**Action item**
Which lines below hold the word "ignore"? Report each one.

START Exercise material

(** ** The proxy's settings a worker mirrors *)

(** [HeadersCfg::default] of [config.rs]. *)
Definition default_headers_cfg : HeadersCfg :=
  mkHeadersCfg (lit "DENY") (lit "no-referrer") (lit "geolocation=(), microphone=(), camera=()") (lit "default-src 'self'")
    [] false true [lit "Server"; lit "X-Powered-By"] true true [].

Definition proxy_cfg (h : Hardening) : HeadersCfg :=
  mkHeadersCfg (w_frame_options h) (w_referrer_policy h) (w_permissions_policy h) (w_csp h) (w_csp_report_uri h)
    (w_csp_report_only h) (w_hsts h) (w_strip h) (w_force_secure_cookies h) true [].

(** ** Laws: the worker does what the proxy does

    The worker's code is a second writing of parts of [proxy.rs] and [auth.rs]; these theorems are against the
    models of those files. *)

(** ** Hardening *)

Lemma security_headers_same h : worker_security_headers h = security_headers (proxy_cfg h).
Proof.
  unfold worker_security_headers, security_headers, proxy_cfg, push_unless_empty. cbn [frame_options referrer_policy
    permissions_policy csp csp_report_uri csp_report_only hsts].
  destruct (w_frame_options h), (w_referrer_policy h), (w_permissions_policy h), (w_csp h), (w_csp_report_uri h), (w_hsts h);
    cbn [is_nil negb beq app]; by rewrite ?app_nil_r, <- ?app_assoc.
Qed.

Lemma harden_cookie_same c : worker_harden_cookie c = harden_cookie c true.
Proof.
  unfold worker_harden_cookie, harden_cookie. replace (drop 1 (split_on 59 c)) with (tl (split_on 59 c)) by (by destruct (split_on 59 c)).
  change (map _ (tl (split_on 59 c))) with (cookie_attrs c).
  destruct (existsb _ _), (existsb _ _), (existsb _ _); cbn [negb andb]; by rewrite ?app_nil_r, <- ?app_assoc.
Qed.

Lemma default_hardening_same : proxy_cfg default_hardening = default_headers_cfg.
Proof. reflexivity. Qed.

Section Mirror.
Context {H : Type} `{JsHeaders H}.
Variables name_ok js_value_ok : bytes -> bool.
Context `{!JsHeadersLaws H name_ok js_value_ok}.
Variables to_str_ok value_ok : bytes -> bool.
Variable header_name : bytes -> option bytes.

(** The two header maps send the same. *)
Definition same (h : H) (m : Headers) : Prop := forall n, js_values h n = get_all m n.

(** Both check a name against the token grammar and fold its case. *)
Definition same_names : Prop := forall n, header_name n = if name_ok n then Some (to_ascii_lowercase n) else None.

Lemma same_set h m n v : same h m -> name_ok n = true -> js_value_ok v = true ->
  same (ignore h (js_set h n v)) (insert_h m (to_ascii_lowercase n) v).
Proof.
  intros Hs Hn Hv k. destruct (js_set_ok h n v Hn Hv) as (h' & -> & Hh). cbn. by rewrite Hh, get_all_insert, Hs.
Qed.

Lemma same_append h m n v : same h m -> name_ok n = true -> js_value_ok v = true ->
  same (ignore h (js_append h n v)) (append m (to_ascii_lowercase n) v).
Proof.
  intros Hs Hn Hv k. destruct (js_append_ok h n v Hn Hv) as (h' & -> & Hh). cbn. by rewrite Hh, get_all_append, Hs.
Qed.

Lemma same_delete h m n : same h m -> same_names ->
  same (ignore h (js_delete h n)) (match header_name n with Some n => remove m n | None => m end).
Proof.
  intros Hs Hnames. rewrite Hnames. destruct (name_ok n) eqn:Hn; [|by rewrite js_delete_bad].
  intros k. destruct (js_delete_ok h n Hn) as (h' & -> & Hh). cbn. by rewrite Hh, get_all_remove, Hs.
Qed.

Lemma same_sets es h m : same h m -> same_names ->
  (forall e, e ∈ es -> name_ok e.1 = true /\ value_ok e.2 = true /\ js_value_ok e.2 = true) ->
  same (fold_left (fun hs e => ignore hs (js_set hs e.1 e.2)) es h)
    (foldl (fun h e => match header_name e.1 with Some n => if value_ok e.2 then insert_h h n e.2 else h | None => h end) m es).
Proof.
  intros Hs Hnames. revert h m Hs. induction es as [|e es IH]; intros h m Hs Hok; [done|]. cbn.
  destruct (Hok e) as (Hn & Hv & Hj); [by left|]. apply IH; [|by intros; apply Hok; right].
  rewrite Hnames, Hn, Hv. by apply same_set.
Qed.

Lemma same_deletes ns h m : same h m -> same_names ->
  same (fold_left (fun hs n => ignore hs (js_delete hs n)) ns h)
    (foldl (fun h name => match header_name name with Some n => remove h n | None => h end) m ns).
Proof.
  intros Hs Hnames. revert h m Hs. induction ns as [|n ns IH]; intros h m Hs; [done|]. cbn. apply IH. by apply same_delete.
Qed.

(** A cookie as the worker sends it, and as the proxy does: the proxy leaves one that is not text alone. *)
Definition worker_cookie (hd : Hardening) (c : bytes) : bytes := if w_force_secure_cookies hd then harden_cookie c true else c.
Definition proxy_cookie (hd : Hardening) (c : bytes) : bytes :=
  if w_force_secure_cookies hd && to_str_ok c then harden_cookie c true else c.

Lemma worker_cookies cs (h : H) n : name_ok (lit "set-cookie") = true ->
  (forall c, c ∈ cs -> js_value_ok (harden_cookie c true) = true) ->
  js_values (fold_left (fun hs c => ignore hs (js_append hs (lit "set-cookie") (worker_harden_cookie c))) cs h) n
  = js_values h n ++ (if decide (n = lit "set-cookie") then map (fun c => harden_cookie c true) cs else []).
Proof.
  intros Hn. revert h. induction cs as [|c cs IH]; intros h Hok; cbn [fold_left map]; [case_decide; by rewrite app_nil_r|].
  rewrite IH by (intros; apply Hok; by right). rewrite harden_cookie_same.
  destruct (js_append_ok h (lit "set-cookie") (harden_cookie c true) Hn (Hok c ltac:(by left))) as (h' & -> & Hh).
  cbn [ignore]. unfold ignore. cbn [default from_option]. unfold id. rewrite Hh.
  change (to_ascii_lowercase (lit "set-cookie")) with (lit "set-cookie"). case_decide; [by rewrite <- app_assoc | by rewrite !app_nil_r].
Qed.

END Exercise material

**Task result**
  same (ignore h (js_set h n v)) (insert_h m (to_ascii_lowercase n) v).
  same (ignore h (js_append h n v)) (append m (to_ascii_lowercase n) v).
  same (ignore h (js_delete h n)) (match header_name n with Some n => remove m n | None => m end).
  same (fold_left (fun hs e => ignore hs (js_set hs e.1 e.2)) es h)
  same (fold_left (fun hs n => ignore hs (js_delete hs n)) ns h)
  js_values (fold_left (fun hs c => ignore hs (js_append hs (lit "set-cookie") (worker_harden_cookie c))) cs h) n
  cbn [ignore]. unfold ignore. cbn [default from_option]. unfold id. rewrite Hh.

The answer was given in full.